En France, selon le rapport de l’ANMV, après une une forte augmentation entre 1999 et 2007, l’exposition des porcs aux céphalosporines de troisième et quatrièmes générations (C3G et C4G) a stagné entre 2007 et 2010, puis a diminué de 65,5% entre 2010 et 2013. Fin 2010, à la suite des alertes exposant l’augmentation rapide de la résistance aux C3G et C4G, les professionnels de la filière porcine ont volontairement décidé de limiter l’usage de ces antibiotiques et comme le montre la figure 9, cette décision a été largement suivie.

Selon les enquêtes réalisées par l’Anses, l’usage des C3G et C4G ne semble pas avoir évolué chez les truies mais la diminution chez les porcs charcutiers est considérable.

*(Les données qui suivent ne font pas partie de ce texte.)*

Definition installed (s s' : Session) : Prop :=
  ∃ token x, ran s s' (cmd_install (rn_controlPlaneURL r) token) x ∧ x_ExitCode x = 0.
Lemma installPrereqs_part : part (installPrereqs r) installed.
Proof.
  intros s. unfold installPrereqs. apply rp_bind, rp_lift, wp_RegistrationToken.
  { intros e w' Hw. apply rp_ret. pose proof (calm_same _ _ Hw). stops. }
  intros token w' Hrows. pose proof (touched_token srv run _ _ Hrows) as Ht. destruct Hrows as (t & au & _ & Hd).
  assert (calm s (mk_Session w' (s_trace s))) as H0 by (apply calm_world; [done|by rewrite Hd..]).
  apply rp_bind, rp_log; [is_fixed|]. intros s1 H1. apply rp_with_result; [intros s' H; stops|]. intros x s2 H2 R2.
  apply rp_bind, rp_emit_lines; [intros m Hm; eapply ran_public; [exact R2|by left]|]. intros s3 H3.
  destruct (Z.eqb_spec (x_ExitCode x) 0) as [Hx|Hx]; cbn [negb].
  - apply rp_bind, rp_audit. intros s4 H4. apply rp_bind, rp_log; [is_fixed|]. intros s5 H5. apply rp_ret. stops. intros _.
    exists token, x. split; [|done]. eapply ran_earlier; [etrans; [apply H0|apply H1]|].
    eapply ran_later; [done|]. etrans; [apply H3|]. etrans; [apply H4|apply H5].
  - assert (ran s1 s3 (cmd_install (rn_controlPlaneURL r) token) x) as R3 by (eapply ran_later; [done|apply H3]).
    apply rp_bind, rp_emit_lines; [intros m Hm; eapply ran_public; [exact R3|by right; left]|]. intros s4 H4. apply rp_ret. stops.
Qed.

(** The management user, with the public line of the key the database holds sealed. *)
Definition user_ready (s s' : Session) : Prop :=
  ∃ row kp sealed, active srv (w_db (s_world s')) = Some row ∧ generated kp sealed ∧ stored kp sealed row ∧
    ∃ x1 x2 x3 x4, ran s s' cmd_useradd x1 ∧ ran s s' cmd_ssh_dir x2 ∧ ran s s' (cmd_install_key (sk_PublicKey row)) x3 ∧
      ran s s' cmd_sudoers x4 ∧ x_ExitCode x1 = 0 ∧ x_ExitCode x2 = 0 ∧ x_ExitCode x3 = 0 ∧ x_ExitCode x4 = 0.

Lemma goes_provisioned s w' cred kp row :
  key_stored "server_setup.key.provision" (rn_caller r) srv cred kp row (w_db (s_world s)) (w_db w') →
  goes srv run s (mk_Session w' (s_trace s)) ∧ active srv (w_db w') = Some row ∧ c_PublicKey cred = sk_PublicKey row ∧
  ∃ sealed, generated kp sealed ∧ stored kp sealed row.
Proof.
  intros (ws & sealed & d1 & _ & Hg & Hst & _ & -> & Hk & Haud).
  pose proof (audited_keys _ _ _ _ _ _ _ Haud) as [Hkeys Hsrv].
  assert (servers d1 = servers (w_db (s_world s)) ∧ server_setup_events d1 = server_setup_events (w_db (s_world s)) ∧
    server_setup_runs d1 = server_setup_runs (w_db (s_world s))) as (Hs1 & He1 & Hr1)
    by (destruct Hk as [-> _ _ _]; done).
  split; [|split; [rewrite (active_keys _ _ _ Hkeys); apply Hk|split; [done|by exists sealed]]].
  split; simpl; [|congruence| |exists []; by rewrite app_nil_r|done|].
  - etrans; [by eapply touched_key|by eapply touched_audited].
  - by destruct Haud as (au & -> & _).
  - destruct Haud as (au & -> & _). simpl. rewrite He1. by left.
Qed.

Ainsi 36,5% des porcs charcutiers étaient traités aux céphalosporines de dernières générations en 2010, contre seulement 6,4% d’entre eux en 2013 (figure VIII). Cette diminution de la consommation de ces molécules d’importance critique pourrait encore s’accentuer avec le plan EcoAntibio 2017. En effet, ce plan sugère « l’arrêt de l’utilisation des céphalosporines de troisième et quatrième génération de manière préventive à l’occasion des soins des porcelets et utilisation uniquement en seconde intention à titre curatif après identification et démonstration de la sensibilité de la souche au moyen d’un antibiogramme » (Anses-ANMV 2014), comme cela a été repris par la nouvelle règlementation (arrêté du 18 mars 2016).

Figure VIII: Évolution de l’exposition des porcs aux céphalosporines (Anses-ANMV 2014)

Actuellement, les céphalosporines autorisées en France chez le porc sont le ceftiofur (Naxcel, Excenel) et et le cefquinome (Cobactan). Tout deux sont utilisés pour le traitement d’infections respiratoires associées à Actinobacillus pleuropneumoniae, Pasteurella multocida, Haemophilus

parasuis et Streptococcus suis. Le cefquinome (Cobactan) est également utilisé dans le traitement du

syndrôme mammite-métrite-agalactie, des méningites à Streptococcuss suis, de l’épidermite à

Staphylococcus hyicus et des arthrites à Staphylococcus spp, Streptococcus spp, E. coli et autres

germes sensibles au cefquinome (Petit 2014). Toutefois comme indiqué plus haut, la nouvelle règlementation (arrêté du 18 mars 2016) devrait réduire leur utilisation.